It was fascinating to sift through the lives of these eighty-plus-year-old women. There were old newspapers and musty books, boxes of clothing, old quilts, even an old diary. One box held little bottles filled with liquid. Bethany hoped the bottles might be perfume, that she had found another delightful secret about the fallen sisters. But when she opened one, it smelled like medicine. Evil smelling, strong and sickly sweet.

She came upon a soft black leather trunk, packed underneath other boxes at the bottom in a corner of the basement. It looked like it hadn’t been touched in years. The leather straps were cracked and dry, the brass nails that held it together were black with tarnish. She tried to open it but the latch was jammed, so she found an old iron fireplace poker and pried the lid open. Bethany peered into the trunk and stood with a start. A coppery cold moved along her spine and the perspiration on her skin turned to ice. She’d never had a sensitive bone in her body, unlike her friend and neighbor Naomi King, who’d imagined seeing ghosts and angels and demons her whole life. But this . . . this!

Shootfire!

She backed toward the stairs, trembling. It would take a raging river to wash from her mind the sight of what was in that trunk. Human bones, including two skulls, with their empty sockets looking back at her. She hurried up the basement stairs, thinking of all the things she had to say to Jimmy Fisher to singe his tail feathers.
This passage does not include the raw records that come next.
(* ===== verification/WalArchive.v ===== *)
(** * WAL archiving (internal/walarchive/walarchive.go)

    Endpoints, archive and restore commands and the names of WAL segments.  The reader of
    names follows fmt.Sscanf: leading spaces are skipped before a number, a number takes at
    most its width, and text after the last number is ignored. *)

From Stdlib Require Import ZArith Lia List Bool Ascii.
From stdpp Require Import base list strings.
From S2P Require Import Prelude GoStrings.

Local Open Scope Z_scope.

Module WalArchive.

(** The provider is a string type; values outside the constants are possible. *)
Definition Provider := string.
Definition ProviderS3 : Provider := "s3".
Definition ProviderGCS : Provider := "gcs".
Definition ProviderAzure : Provider := "azure".
Definition ProviderFile : Provider := "file".

Record EndpointT := {
  ep_Provider : Provider; Bucket : string; Prefix : string; Region : string;
  Endpoint : string; StorageClass : string; Path : string;
}.

Definition Validate (T : UnicodeTables) (e : EndpointT) : option error :=
  if existsb (String.eqb (ep_Provider e)) [ProviderS3; ProviderGCS; ProviderAzure] then
    if (Bucket e =? "")%string
    then Some (ErrNew ("walarchive: bucket is required for provider " +:+ Quote T (ep_Provider e))) else None
  else if (ep_Provider e =? ProviderFile)%string then
    if (Path e =? "")%string then Some (ErrNew "walarchive: path is required for provider file") else None
  else Some (ErrNew ("walarchive: unknown provider " +:+ Quote T (ep_Provider e))).

(** [strings.TrimLeft(s, c)] and [strings.TrimRight(s, c)] for one byte. *)
Fixpoint trim_left_byte (c : ascii) (s : string) : string :=
  match s with
  | EmptyString => ""
  | String d s' => if Ascii.eqb c d then trim_left_byte c s' else s
  end.

Fixpoint trim_right_byte (c : ascii) (s : string) : string :=
  match s with
  | EmptyString => ""
  | String d s' =>
      match trim_right_byte c s' with
      | EmptyString => if Ascii.eqb c d then "" else str1 d
      | t => String d t
      end
  end.

Definition joinURL (scheme bucket prefix : string) : string :=
  let prefix := trim_left_byte "/" (TrimSpace prefix) in
  scheme +:+ bucket +:+ (if (prefix =? "")%string then "" else "/" +:+ prefix).

Definition URL (e : EndpointT) : string :=
  if (ep_Provider e =? ProviderS3)%string then joinURL "s3://" (Bucket e) (Prefix e)
  else if (ep_Provider e =? ProviderGCS)%string then joinURL "gs://" (Bucket e) (Prefix e)
  else if (ep_Provider e =? ProviderAzure)%string then joinURL "azure://" (Bucket e) (Prefix e)
  else if (ep_Provider e =? ProviderFile)%string then "file://" +:+ trim_right_byte "/" (Path e)
  else "".

Definition needs_quote (c : ascii) : bool := existsb (Ascii.eqb c) [" "; squote; dquote; "$"; bslash]%char.

(** The text that closes the quotes, adds a quote, and opens them again. *)
Definition quote_break : string := String squote (String bslash (String squote (str1 squote))).

Definition shellQuote (s : string) : string :=
  if (s =? "")%string then String squote (str1 squote)
  else if sall (fun c => negb (needs_quote c)) s then s
  else str1 squote +:+ replace_byte squote quote_break s +:+ str1 squote.

Definition Tool := string.
Definition ToolWALG : Tool := "wal-g".
Definition ToolBarman : Tool := "barman".

Definition ArchiveCommand (T : UnicodeTables) (tool : Tool) (ep : EndpointT) : result string :=
  match Validate T ep with
  | Some e => Err e
  | None =>
      if (tool =? ToolWALG)%string then Ok ("WALE_S3_PREFIX=" +:+ URL ep +:+ " wal-g wal-push %p")
      else if (tool =? ToolBarman)%string
      then Ok ("barman-cloud-wal-archive --endpoint-url " +:+ shellQuote (Endpoint ep) +:+ " " +:+ shellQuote (URL ep) +:+ " %p")
      else Err (ErrNew ("walarchive: unknown tool " +:+ Quote T tool))
  end.

Definition RestoreCommand (T : UnicodeTables) (tool : Tool) (ep : EndpointT) : result string :=
  match Validate T ep with
  | Some e => Err e
  | None =>
      if (tool =? ToolWALG)%string then Ok ("WALE_S3_PREFIX=" +:+ URL ep +:+ " wal-g wal-fetch %f %p")
      else if (tool =? ToolBarman)%string
      then Ok ("barman-cloud-wal-restore --endpoint-url " +:+ shellQuote (Endpoint ep) +:+ " " +:+ shellQuote (URL ep) +:+ " %f %p")
      else Err (ErrNew ("walarchive: unknown tool " +:+ Quote T tool))
  end.

(** ** Segment names *)

Definition hex_upper (z : Z) : ascii := chr (if z <? 10 then 48 + z else 55 + z).

(** [n] upper-case hexadecimal digits of [z]: the verb [%08X] for a 32-bit value. *)
Fixpoint hex_padded (n : nat) (z : Z) : string :=
  match n with
  | O => ""
  | S n' => String (hex_upper ((z / 16 ^ Z.of_nat n') mod 16)) (hex_padded n' z)
  end.

Definition SegmentFileName (timeline logID segID : Z) : string :=
  hex_padded 8 timeline +:+ hex_padded 8 logID +:+ hex_padded 8 segID.

Definition hex_value (c : ascii) : option Z :=
  if is_digit c then Some (byte c - 48)
  else if in_range 65 70 (byte c) then Some (byte c - 55)
  else if in_range 97 102 (byte c) then Some (byte c - 87)
  else None.

(** Spaces skipped before a number; a line break is an error. *)
Fixpoint scan_skip (s : string) : option string :=
  match s with
  | EmptyString => Some ""
  | String c s' =>
      if byte c =? 10 then None
      else if IsSpace (byte c) then scan_skip s' else Some s
  end.

(** Up to [width] hexadecimal digits. *)
Fixpoint scan_digits (width : nat) (acc : Z) (s : string) : Z * string :=
  match width, s with
  | S w, String c s' =>
      match hex_value c with Some d => scan_digits w (acc * 16 + d) s' | None => (acc, s) end
  | _, _ => (acc, s)
  end.

(** One [%08X]. *)
Definition scan_hex (s : string) : option (Z * string) :=
  match scan_skip s with
  | Some (String c s') =>
      match hex_value c with Some d => Some (scan_digits 7 d s') | None => None end
  | _ => None
  end.

Definition ParseSegmentName (T : UnicodeTables) (name : string) : result (Z * Z * Z) :=
  if negb (String.length name =? 24)%nat
  then Err (ErrNew ("walarchive: segment name must be 24 chars, got " +:+ itoa (Z.of_nat (String.length name))))
  else
    let invalid := Err (ErrWrap ("walarchive: invalid segment name " +:+ Quote T name +:+ ": ") (ErrNew "expected integer") "") in
    match scan_hex name with
    | None => invalid
    | Some (timeline, r1) =>
        match scan_hex r1 with
        | None => invalid
        | Some (logID, r2) =>
            match scan_hex r2 with
            | None => invalid
            | Some (segID, _) => Ok (timeline, logID, segID)
            end
        end
    end.

Definition ProviderForScheme (T : UnicodeTables) (scheme : string) : option Provider :=
  let s := ToLower T scheme in
  if (s =? "s3")%string then Some ProviderS3
  else if (s =? "gs")%string || (s =? "gcs")%string then Some ProviderGCS
  else if (s =? "azure")%string then Some ProviderAzure
  else if (s =? "file")%string then Some ProviderFile
  else None.

(** *** Lemmas *)

Lemma hex_value_upper d : 0 <= d < 16 -> hex_value (hex_upper d) = Some d.
Proof.
  intros Hd. assert (Hc : d ∈ (Z.of_nat <$> seq 0 16)).
  { apply list_elem_of_fmap. exists (Z.to_nat d). split; [lia|]. apply elem_of_seq. lia. }
  revert d Hd Hc. assert (H : Forall (fun d => hex_value (hex_upper d) = Some d) (Z.of_nat <$> seq 0 16))
    by (apply (bool_decide_unpack _); vm_compute; exact I).
  intros d _ Hd. rewrite Forall_forall in H. by apply H.
Qed.

Lemma hex_padded_length n z : String.length (hex_padded n z) = n.
Proof. induction n as [|n IH]; [done|]. cbn. by rewrite IH. Qed.

Lemma scan_digits_padded n : forall acc z rest,
  scan_digits n acc (hex_padded n z +:+ rest) = (acc * 16 ^ Z.of_nat n + z mod 16 ^ Z.of_nat n, rest).
Proof.
  induction n as [|n IH]; intros acc z rest.
  { cbn [scan_digits hex_padded]. rewrite app_nil_l_s, Z.mod_1_r. f_equal. cbn. lia. }
  cbn [hex_padded]. rewrite app_cons_l. cbn [scan_digits].
  pose proof (Z.mod_pos_bound (z / 16 ^ Z.of_nat n) 16 ltac:(lia)).
  rewrite hex_value_upper by done. rewrite IH. f_equal.
  rewrite Nat2Z.inj_succ, Z.pow_succ_r by lia. rewrite (Z.mul_comm 16 (16 ^ _)).
  rewrite Z.rem_mul_r; [nia|apply Z.pow_nonzero; lia|lia].
Qed.

Lemma scan_hex_padded z rest :
  0 <= z < 2 ^ 32 -> scan_hex (hex_padded 8 z +:+ rest) = Some (z, rest).
Proof.
  intros Hz. unfold scan_hex.
  assert (Hd : 0 <= (z / 16 ^ 7) mod 16 < 16) by (apply Z.mod_pos_bound; lia).
  change (hex_padded 8 z) with (String (hex_upper ((z / 16 ^ 7) mod 16)) (hex_padded 7 z)).
  rewrite app_cons_l. set (d := (z / 16 ^ 7) mod 16) in *.
  assert (Hs : IsSpace (byte (hex_upper d)) = false /\ (byte (hex_upper d) =? 10) = false).
  { unfold hex_upper. destruct (d <? 10); rewrite byte_chr by lia; split; try (apply Z.eqb_neq; lia);
      unfold IsSpace, in_range; repeat (apply orb_false_intro); try (apply andb_false_iff); try (apply Z.eqb_neq); lia. }
  destruct Hs as [Hs Hn]. cbn [scan_skip]. rewrite Hn, Hs, hex_value_upper by done.
  rewrite scan_digits_padded. f_equal. f_equal. unfold d.
  replace (2 ^ 32) with (16 ^ 7 * 16) in Hz by reflexivity.
  rewrite (Z.mod_small (z / 16 ^ 7)).
  - change (16 ^ Z.of_nat 7) with (16 ^ 7). pose proof (Z.div_mod z (16 ^ 7) ltac:(lia)). lia.
  - split; [apply Z.div_pos; lia|]. apply Z.div_lt_upper_bound; lia.
Qed.

(** WAL segment names round-trip: for all 32-bit timeline, log and segment numbers the
    name has 24 characters and parses back to them; the map is injective. *)
Theorem segment_name_roundtrip T t l s :
  0 <= t < 2 ^ 32 -> 0 <= l < 2 ^ 32 -> 0 <= s < 2 ^ 32 ->
  String.length (SegmentFileName t l s) = 24%nat /\
  ParseSegmentName T (SegmentFileName t l s) = Ok (t, l, s).
Proof.
  intros Ht Hl Hs.
  assert (Hlen : String.length (SegmentFileName t l s) = 24%nat).
  { unfold SegmentFileName. by rewrite !length_app_s, !hex_padded_length. }
  split; [done|]. unfold ParseSegmentName. rewrite Hlen. cbn [Nat.eqb negb]. unfold SegmentFileName.
  rewrite scan_hex_padded by done. rewrite scan_hex_padded by done.
  rewrite <- (app_nil_r_s (hex_padded 8 s)). by rewrite scan_hex_padded.
Qed.

Lemma segment_name_roundtrip_witness :
  ParseSegmentName ascii_tables "00000001000000A2000000FF" = Ok (1, 162, 255).
Proof. apply (segment_name_roundtrip ascii_tables 1 162 255); lia. Defined.

(** Malformed segment names are accepted although an error is documented: a name that
    starts with a space, or whose last characters are not hexadecimal, parses. *)
Theorem malformed_segment_accepted T :
  ParseSegmentName T " 00000001000000A2000000F" = Ok (1, 162, 15) /\
  ParseSegmentName T "00000001000000A2000.bak " = Ok (1, 162, 0).
Proof. split; vm_compute; reflexivity. Qed.

(** ** Shell words *)

(** The POSIX shell reads a quoted word: quotes group, a backslash outside quotes takes
    the next byte, and an unquoted metacharacter ends the word. *)
Definition shell_meta (c : ascii) : bool :=
  existsb (Ascii.eqb c) [" "; "009"; "010"; ";"; "&"; "|"; "<"; ">"; "("; ")"; "$"; "`"; "*"; "?"; "["; "#"; "~"]%char.

Fixpoint shell_word (quoted : bool) (s : string) : option (string * string) :=
  match s with
  | EmptyString => if quoted then None else Some ("", "")
  | String c s' =>
      if quoted then
        if Ascii.eqb c squote then shell_word false s'
        else match shell_word true s' with Some (w, r) => Some (String c w, r) | None => None end
      else if Ascii.eqb c squote then shell_word true s'
      else if Ascii.eqb c bslash then
        match s' with
        | String d s'' => match shell_word false s'' with Some (w, r) => Some (String d w, r) | None => None end
        | EmptyString => None
        end
      else if shell_meta c || Ascii.eqb c dquote then Some ("", s)
      else match shell_word false s' with Some (w, r) => Some (String c w, r) | None => None end
  end.

Lemma shell_word_quoted s rest :
  shell_word true (replace_byte squote quote_break s +:+ String squote rest) =
    match shell_word false rest with Some (w, r) => Some (s +:+ w, r) | None => None end.
Proof.
  induction s as [|c s IH].
  { cbn [replace_byte]. rewrite app_nil_l_s. cbn [shell_word]. rewrite Ascii.eqb_refl.
    by destruct (shell_word false rest) as [[w r]|]. }
  cbn [replace_byte]. destruct (Ascii.eqb_spec squote c) as [<-|Hne].
  - change (shell_word true (String squote (String bslash (String squote (String squote
      (replace_byte squote quote_break s +:+ String squote rest))))) =
      match shell_word false rest with Some (w, r) => Some (String squote (s +:+ w), r) | None => None end).
    cbn [shell_word]. replace (Ascii.eqb squote squote) with true by done.
    replace (Ascii.eqb bslash squote) with false by done. replace (Ascii.eqb bslash bslash) with true by done.
    rewrite IH. by destruct (shell_word false rest) as [[w r]|].
  - rewrite app_cons_l. cbn [shell_word]. destruct (Ascii.eqb_spec c squote); [congruence|].
    rewrite IH. by destruct (shell_word false rest) as [[w r]|].
Qed.

Lemma shell_word_plain s rest :
  sall (fun c => negb (needs_quote c)) s = true -> sall (fun c => negb (shell_meta c)) s = true ->
  shell_word false (s +:+ rest) =
    match shell_word false rest with Some (w, r) => Some (s +:+ w, r) | None => None end.
Proof.
  intros Hq Hm. induction s as [|c s IH].
  { rewrite app_nil_l_s. by destruct (shell_word false rest) as [[w r]|]. }
  cbn [sall] in Hq, Hm. apply andb_prop in Hq as [Hq1 Hq2], Hm as [Hm1 Hm2]. rewrite app_cons_l. cbn [shell_word].
  apply negb_true_iff in Hq1, Hm1. rewrite Hm1. unfold needs_quote in Hq1. cbn [existsb] in Hq1. breflect.
  rewrite H0, H1, H3. cbn [orb]. rewrite IH by done. by destruct (shell_word false rest) as [[w r]|].
Qed.

(** ShellQuote protects what it quotes: the shell reads the result as one word with
    the original text, provided the text contains a character that triggers quoting or no
    shell metacharacter at all.  Text with a metacharacter outside the list, such as a
    semicolon, is passed unquoted and ends the word. *)
Theorem shellQuote_one_word s rest :
  (sall (fun c => negb (needs_quote c)) s = false \/ sall (fun c => negb (shell_meta c)) s = true ->
     shell_word false (shellQuote s +:+ String " " rest) = Some (s, String " " rest)) /\
  shell_word false (shellQuote "s3://b;reboot" +:+ String " " rest) = Some ("s3://b", ";reboot" +:+ String " " rest).
Proof.
  assert (E : forall t, shell_word false (String " " t) = Some ("", String " " t)) by done.
  split; [|reflexivity]. intros H. unfold shellQuote. destruct (String.eqb_spec s "") as [->|Hne].
  { reflexivity. }
  destruct (sall (fun c => negb (needs_quote c)) s) eqn:Hq.
  - destruct H as [H|H]; [done|]. rewrite shell_word_plain by done. by rewrite E, app_nil_r_s.
  - rewrite !app_assoc_s, str1_app. cbn [shell_word]. rewrite Ascii.eqb_refl.
    rewrite (str1_app squote). rewrite shell_word_quoted. by rewrite E, app_nil_r_s.
Qed.

End WalArchive.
The day was so hot that Jimmy Fisher waited until the sun wasn’t directly overhead to do some needed training exercises out on the road with Galen King’s newly purchased sorrel gelding. The blacktop was hot enough to fry an egg, and they wouldn’t last long out here, but he wanted to expose this gelding to a few passing cars or trucks.

In the afternoons, his employer and partner, Galen King, gave Jimmy conditioning exercises to do with a few of the horses. At first Jimmy was nervous when Galen watched him work a horse. Galen’s silences had a way of making him lose track of his thoughts—some of which were perfectly good thoughts, in their way. He felt Galen might be watching because he was doing something that needed correcting. But one afternoon after another passed by, and Galen merely observed.

Today, Galen had left him with instructions to walk the gelding onto the road to start conditioning him to traffic. Most of the racehorses were accustomed to the unexpected—loud noises, distracting movements—but their response was to run, hard and fast, to the finish line. That wouldn’t do for a buggy horse, which was Galen’s and Jimmy’s main objective: take young and retired racehorses and train them to become buggy horses. Today was the first time Galen wasn’t hovering and Jimmy didn’t want to mess up. He walked the gelding up and down the road for nearly half an hour, hoping a car or truck would come by. Naturally, there was nothing. Just as he thought about heading to a busier road, he saw Bethany Schrock come zooming toward him on her scooter, mad as a wet hen.

As she drew close to him, she jumped off the scooter and let it drop to the ground with a thud, startling the sorrel gelding. She came at Jimmy with a pointed finger, aimed at his chest. “I should have known! Whenever someone talks fast and fancy like you do, I should have known better than to listen. You were just trying to pass off a skunk as a swan.”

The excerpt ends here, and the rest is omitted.